We can go on Youtube and watch low quality street fights. If they just took the savage beating element of a shitty street fight and up the production level to that of a network show, who wouldn’t watch?

If there is a possibility a guy could lose an arm trying to win a
million dollars and become the next American Gladiator… I’m not missing an episode.

But if you parade around these f@g$ in wrestling unitards and have them hit each other with the thickest padding ever, and the worst thing that happens is they fall 8 feet into a pool of water… then I’m sorry I don’t have a reason to watch.

At least make the joust higher than a high dive. And fill the pool with sharks or a few piranha. I want to see fear in their eyes.

You know damn well it wouldn’t be hard to find contestants for this. People will do anything for money or T.V. exposure. We exploit dumb people all the time… it’s what we do. Why can’t we just take it up a notch, put their lives in needless danger?

This is America! We’ve got the biggest balls in the world. Lets show all those other fuckers how crazy we are.
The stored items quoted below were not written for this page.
(** A host on which loading succeeds: the executable is /opt/replay/trace and
    the resource file lies next to it. *)
Definition host_ok : Host :=
  mkHost (Some "/opt/replay/trace")
         (fun path => if String.eqb path "/opt/replay/trace.bin"
                      then Some blob_100 else None)
         (fun _ => true).

(** The same host when the allocation of the buffer fails. *)
Definition host_out_of_memory : Host :=
  mkHost (readlink_self_exe host_ok) (file_content host_ok) (fun _ => false).

(** The same host when the resource file is missing. *)
Definition host_without_bin : Host :=
  mkHost (readlink_self_exe host_ok) (fun _ => None) (fun _ => true).

(** A host on which [readlink] fails. *)
Definition host_without_proc : Host :=
  mkHost None (file_content host_ok) (fun _ => true).

(** The orchestrator after a successful load on [host_ok]. *)
Definition replay_loaded : Replay :=
  set_bin_data (Some blob_100)
    (set_bin_data_length 100 (Replay_new "trace" "trace.bin" 1)).

(** The events the specification names as ending the run: a quit event, a
    window-close event, and a window event whose sub-event is the
    window-close one. *)
Definition terminating (event : SDL_Event) : Prop :=
  event_type event = SDL_QUIT
  \/ event_type event = SDL_WINDOWEVENT_CLOSE
  \/ (event_type event = SDL_WINDOWEVENT /\ window_event event = 14).

(** A recorded operation that leaves the orchestrator's cursor alone: it does
    not re-enter [IssueNextStep] or [Run]. *)
Definition keeps_cursor (step : StepFunction) : Prop :=
  forall r r', step r = Ret r' ->
    step_index_ r' = step_index_ r /\ step_count_ r' = step_count_ r.

(** A recorded operation that always returns to its caller. *)
Definition returns (step : StepFunction) : Prop :=
  forall r, exists r', step r = Ret r'.

(** The indices of the recorded operations a trace of effects invokes, in the
    order of their invocation. *)
Definition invoked (l : list Effect) : list Z :=
  flat_map (fun e => match e with Invoke i => [i] | _ => [] end) l.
This is all I’m saying.

Also, this has got to be a low point for Hulk Hogan. His son is facing vehicular manslaughter charges. His big boob wife is divorcing him (Although I heard it was a big hoax, so when they sue Hulk for his son’s crime, they can only take half his estate. They can’t sue his wife too. I don’t know how valid that is).  His only daughter is basically making a B-line to Playboy. And to top it all off he’s the co-host, not the host, of a show he probably despised in his prime.

I mean, he had to hate the original American Gladiators, right? They were a direct competition on Saturday morning television. What were the gladiators if not a poor man’s WWF wrestler? Those who can’t fake wrestle… gladiate?

(That gladiator Wolf is like if Kevin Nash and the Ultimate Warrior had a retarded child.)